Peroxisome-proliferator activated receptor β/δ (PPARβ/δ) is a ligand-inducible transcription factor that plays an essential role in lipid metabolism and energy homoeostasis and has been connected to different cellular processes like differentiation, proliferation and apoptosis. In the first part of the thesis, three different classes of target genes were identified in human myofibroblasts by expression profiling and genome-wide chromatin immunoprecipitation analysis (ChIP-sequencing). Class I genes are repressed by PPARβ/δ and show strong and rapid induction by specific agonists. Class II genes exhibit no PPARβ/δ-mediated repression. Their induction by agonists is comparably weak and slower, and their expression is strongly repressed by antagonists. The third class encompasses genes whose expression is ligand-independent, but correlates with PPARβ/δ levels. Surprisingly, PPARβ/δ binding of class III genes occurs in the absence of detectable PPAR response elements (PPREs). Taken together, these analyses led to the definition of different classes of target genes that are distinguished by their mechanism of regulation. PPARβ/δ does not only play a key role in the regulation of metabolic pathways, but also modulates inflammatory processes and has essential functions in tumor stroma, indicating a functional interaction between PPARβ/δ and cytokine signaling. In the second part of this thesis, transcriptional profiling of human myofibroblasts revealed a functional interaction of PPARβ/δ and transforming growth factor β (TGFβ) signaling pathways, and showed that a subset of genes are cooperatively activated by TGFβ and PPARβ/δ. Two different enhancer regions mediating synergistic activation were identified in the angiopoetin-like 4 (ANGPTL4) gene, which was used as a model. A TGFβ responsive enhancer located ∼8.5 kb upstream of the transcriptional start site (TSS) is regulated by a mechanism involving SMAD3, ETS1, RUNX2 and AP-1 transcription factors that interact with multiple contiguous binding sites.
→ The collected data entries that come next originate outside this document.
(** ** Decimal integers

    [strconv.Atoi], [strconv.ParseInt] of base 10 and 64 bits: an optional sign and decimal digits, within an int64. *)
Fixpoint digits_value (acc : Z) (s : string) : option Z :=
  match s with
  | "" => Some acc
  | String c s =>
      if is_digit c then digits_value (acc * 10 + (Z.of_N (N_of_ascii c) - 48)) s else None
  end.
Definition atoi (s : string) : option Z :=
  let '(neg, ds) :=
    match s with
    | String c t => if decide (c = "-"%char) then (true, t) else if decide (c = "+"%char) then (false, t) else (false, s)
    | "" => (false, s)
    end in
  if (ds =? "")%string then None
  else match digits_value 0 ds with
       | Some n => let n := if neg : bool then (- n)%Z else n in
                   if decide (is_int64 n) then Some n else None
       | None => None
       end.

Lemma digits_value_pretty n s : digits_value 0 (pretty_N_go n s) = digits_value (Z.of_N n) s.
Proof.
  revert s. induction (N.lt_wf_0 n) as [n _ IH]; intros s.
  destruct (decide (0 < n)%N) as [Hn|Hn].
  - rewrite pretty_N_go_step by done. rewrite IH by (apply N.div_lt; lia).
    cbn [digits_value]. rewrite pretty_N_char_digit. f_equal.
    assert (∀ d, (d < 10)%N → (Z.of_N (N_of_ascii (pretty_N_char d)) - 48 = Z.of_N d)%Z) as Hd.
    { intros d Hd. assert (d = 0 ∨ d = 1 ∨ d = 2 ∨ d = 3 ∨ d = 4 ∨ d = 5 ∨ d = 6 ∨ d = 7 ∨ d = 8 ∨ d = 9)%N as Hc by lia.
      by repeat destruct Hc as [->|Hc]; [..|subst d]. }
    rewrite Hd by (apply N.mod_lt; lia). pose proof (N.div_mod n 10). lia.
  - assert (n = 0%N) as -> by lia. done.
Qed.

Lemma digits_value_N (n : N) : digits_value 0 (pretty n) = Some (Z.of_N n).
Proof.
  unfold pretty, pretty_N. case_decide as E; [by subst|]. by rewrite digits_value_pretty.
Qed.

Lemma pretty_N_digit (n : N) : ∃ c t, pretty n = String c t ∧ is_digit c = true.
Proof.
  unfold pretty, pretty_N. case_decide as E; [by exists "0"%char, ""|].
  pose proof (pretty_N_go_digits n "" eq_refl) as Hd. destruct (pretty_N_go n "") as [|c t] eqn:Eg.
  - pose proof (digits_value_pretty n "") as Hv. rewrite Eg in Hv. cbn in Hv. injection Hv. lia.
  - exists c, t. split; [done|]. cbn in Hd. by destruct (is_digit c).
Qed.

(** Formatting and parsing of an int64. *)
Lemma atoi_pretty (z : Z) : is_int64 z → atoi (pretty z) = Some z.
Proof.
  intros Hz. unfold atoi. destruct z as [|p|p]; [done| |].
  - change (pretty (Z.pos p)) with (pretty (N.pos p)).
    pose proof (digits_value_N (N.pos p)) as Hv. destruct (pretty_N_digit (N.pos p)) as (c & t & E & Hc).
    rewrite E in Hv |- *. rewrite !decide_False by (intros ->; done). cbn -[digits_value].
    rewrite Hv. by rewrite decide_True.
  - change (pretty (Z.neg p)) with ("-" +:+ pretty (N.pos p)).
    pose proof (digits_value_N (N.pos p)) as Hv. destruct (pretty_N_digit (N.pos p)) as (c & t & E & Hc).
    rewrite E in Hv |- *. rewrite string_app_cons, string_app_nil_l, decide_True by done. cbn -[digits_value].
    rewrite Hv. by rewrite decide_True.
Qed.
A second enhancer (PPAR-E), consisting of three adjacent PPREs, is located in the third intron ∼3.5 kb downstream of the TSS. The PPAR-E is strongly activated by all three PPAR subtypes, with a novel type of PPRE motif playing a central role. Although the PPAR-E is not regulated by TGFβ, it interacts with SMAD3, ETS1, RUNX2 and AP-1 in vivo, providing a possible mechanistic explanation for the observed synergism.